**Work item**
Going down the data below, set down exactly the line with "intros Hi doc_files." and each line after it through the line with "assert (i + 1 < length doc_files ->"; no other lines.

━━━━━━

(** Of two links on a line the first one ends the first target. *)
Lemma extract_target_ends_at_first_md_example :
  extract_doc_links_from_readme (txt "[A](docs/a.md) and [B](docs/b.md)") =
    [txt "docs/a.md"; txt "docs/b.md"] /\
  (forall a b, txt "docs/a.md" ++ txt ")" = a ++ txt ".md)" ++ b -> b = []).
Proof.
  split; [vm_compute; reflexivity|].
  apply (extract_target_ends_at_first_md
           (txt "[A](docs/a.md) and [B](docs/b.md)") (txt "docs/a.md")).
  vm_compute. apply elem_of_cons. left. reflexivity.
Defined.

Lemma dict_fromkeys_sublist keys : dict_fromkeys keys `sublist_of` keys.
Proof.
  induction keys as [|k keys IH] using rev_ind; [reflexivity|].
  rewrite dict_fromkeys_snoc. case_bool_decide.
  - apply sublist_inserts_r, IH.
  - apply sublist_app; [exact IH|reflexivity].
Qed.

Lemma dict_fromkeys_NoDup keys : NoDup keys -> dict_fromkeys keys = keys.
Proof.
  induction keys as [|k keys IH] using rev_ind; [reflexivity|].
  intros (Hnd & Hk & _)%NoDup_app. rewrite dict_fromkeys_snoc, IH by exact Hnd.
  rewrite bool_decide_eq_false_2; [reflexivity|].
  intros Hin. apply (Hk k Hin), list_elem_of_singleton. reflexivity.
Qed.

(** X5: the extractor only drops entries: its result is a subsequence of
    the targets found, in their order, and when no target is found twice
    it is the list of the targets found. *)
Theorem extract_drops_repetitions_only (readme_content : str) :
  extract_doc_links_from_readme readme_content
    `sublist_of` re_findall doc_link_pattern readme_content /\
  (NoDup (re_findall doc_link_pattern readme_content) ->
   extract_doc_links_from_readme readme_content =
   re_findall doc_link_pattern readme_content).
Proof.
  split; [apply dict_fromkeys_sublist|apply dict_fromkeys_NoDup].
Qed.

(** An entry of the extractor's result: a target on one line. *)
Lemma extract_entry_shape readme_content p :
  p ∈ extract_doc_links_from_readme readme_content ->
  p <> [] /\ (LF ∉ p).
Proof.
  intros Hp. unfold extract_doc_links_from_readme in Hp.
  destruct (dict_fromkeys_spec (re_findall doc_link_pattern readme_content))
    as (_ & Hmem & _).
  apply Hmem in Hp. clear Hmem.
  apply re_findall_sound in Hp as (pre & t & rest & -> & Ht);
    [|apply doc_link_pattern_consuming].
  apply doc_link_pattern_sound in Ht as (label & inner & _ & -> & _ & Hi).
  unfold doc_target. split; [spell; discriminate|].
  spell. rewrite !not_elem_of_app. repeat split; auto;
    intros Hin; repeat (apply elem_of_cons in Hin as [Hin|Hin];
                        [discriminate|]); inversion Hin.
Qed.

Section Neighbours.
Context {ucd : UnicodeData}.

(** X6: in the list the extractor returns, the neighbours the loop takes
    for the entry at place [i] are the entries at [i - 1] and [i + 1]
    where these exist (the lookups never leave the list), they are
    non-empty paths on one line, the first entry has no previous and the
    last no next neighbour; so with two or more entries every page gets a
    navigation line. *)
Theorem neighbours_of_extracted readme_content i f :
  extract_doc_links_from_readme readme_content !! i = Some f ->
  let doc_files := extract_doc_links_from_readme readme_content in
  (i = 0 -> prev_of doc_files i = None) /\
  (0 < i -> exists p, prev_of doc_files i = Some p /\
                      doc_files !! (i - 1) = Some p /\
                      p <> [] /\ (LF ∉ p)) /\
  (i + 1 = length doc_files -> next_of doc_files i = None) /\
  (i + 1 < length doc_files ->
     exists n, next_of doc_files i = Some n /\
               doc_files !! (i + 1) = Some n /\
               n <> [] /\ (LF ∉ n)) /\
  (2 <= length doc_files ->
     navigation (prev_of doc_files i) (next_of doc_files i) <> []).
Proof.
  intros Hi doc_files. pose proof (lookup_lt_Some _ _ _ Hi) as Hlt.
  fold doc_files in Hlt.
  assert (0 < i -> exists p, prev_of doc_files i = Some p /\
                      doc_files !! (i - 1) = Some p /\
                      p <> [] /\ (LF ∉ p)) as Hprev.
  { intros Hpos. unfold prev_of.
    destruct (Nat.ltb_spec 0 i) as [_|]; [|lia].
    destruct (lookup_lt_is_Some_2 doc_files (i - 1) ltac:(lia)) as [p Hp].
    exists p. rewrite Hp. repeat split;
      eapply extract_entry_shape, list_elem_of_lookup_2, Hp. }
  assert (i + 1 < length doc_files ->
     exists n, next_of doc_files i = Some n /\
               doc_files !! (i + 1) = Some n /\
               n <> [] /\ (LF ∉ n)) as Hnext.
  { intros Hin. unfold next_of.
    destruct (Nat.ltb_spec i (length doc_files - 1)) as [_|]; [|lia].
    destruct (lookup_lt_is_Some_2 doc_files (i + 1) Hin) as [n Hn].
    exists n. rewrite Hn. repeat split;
      eapply extract_entry_shape, list_elem_of_lookup_2, Hn. }
  split; [intros ->; reflexivity|]. split; [exact Hprev|].
  split; [|split; [exact Hnext|]].
  - intros Hlast. unfold next_of.
    destruct (Nat.ltb_spec i (length doc_files - 1)); [lia|reflexivity].
  - intros Htwo. apply navigation_present.
    destruct (decide (0 < i)) as [Hpos|Hzero].
    + left. destruct (Hprev Hpos) as (p & -> & _ & Hne & _). exists p. auto.
    + right. destruct (Hnext ltac:(lia)) as (n & -> & _ & Hne & _).
      exists n. auto.
Qed.
End Neighbours.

━━━━━━

**Output of the task**
  intros Hi doc_files. pose proof (lookup_lt_Some _ _ _ Hi) as Hlt.
  fold doc_files in Hlt.
  assert (0 < i -> exists p, prev_of doc_files i = Some p /\
                      doc_files !! (i - 1) = Some p /\
                      p <> [] /\ (LF ∉ p)) as Hprev.
  { intros Hpos. unfold prev_of.
    destruct (Nat.ltb_spec 0 i) as [_|]; [|lia].
    destruct (lookup_lt_is_Some_2 doc_files (i - 1) ltac:(lia)) as [p Hp].
    exists p. rewrite Hp. repeat split;
      eapply extract_entry_shape, list_elem_of_lookup_2, Hp. }
  assert (i + 1 < length doc_files ->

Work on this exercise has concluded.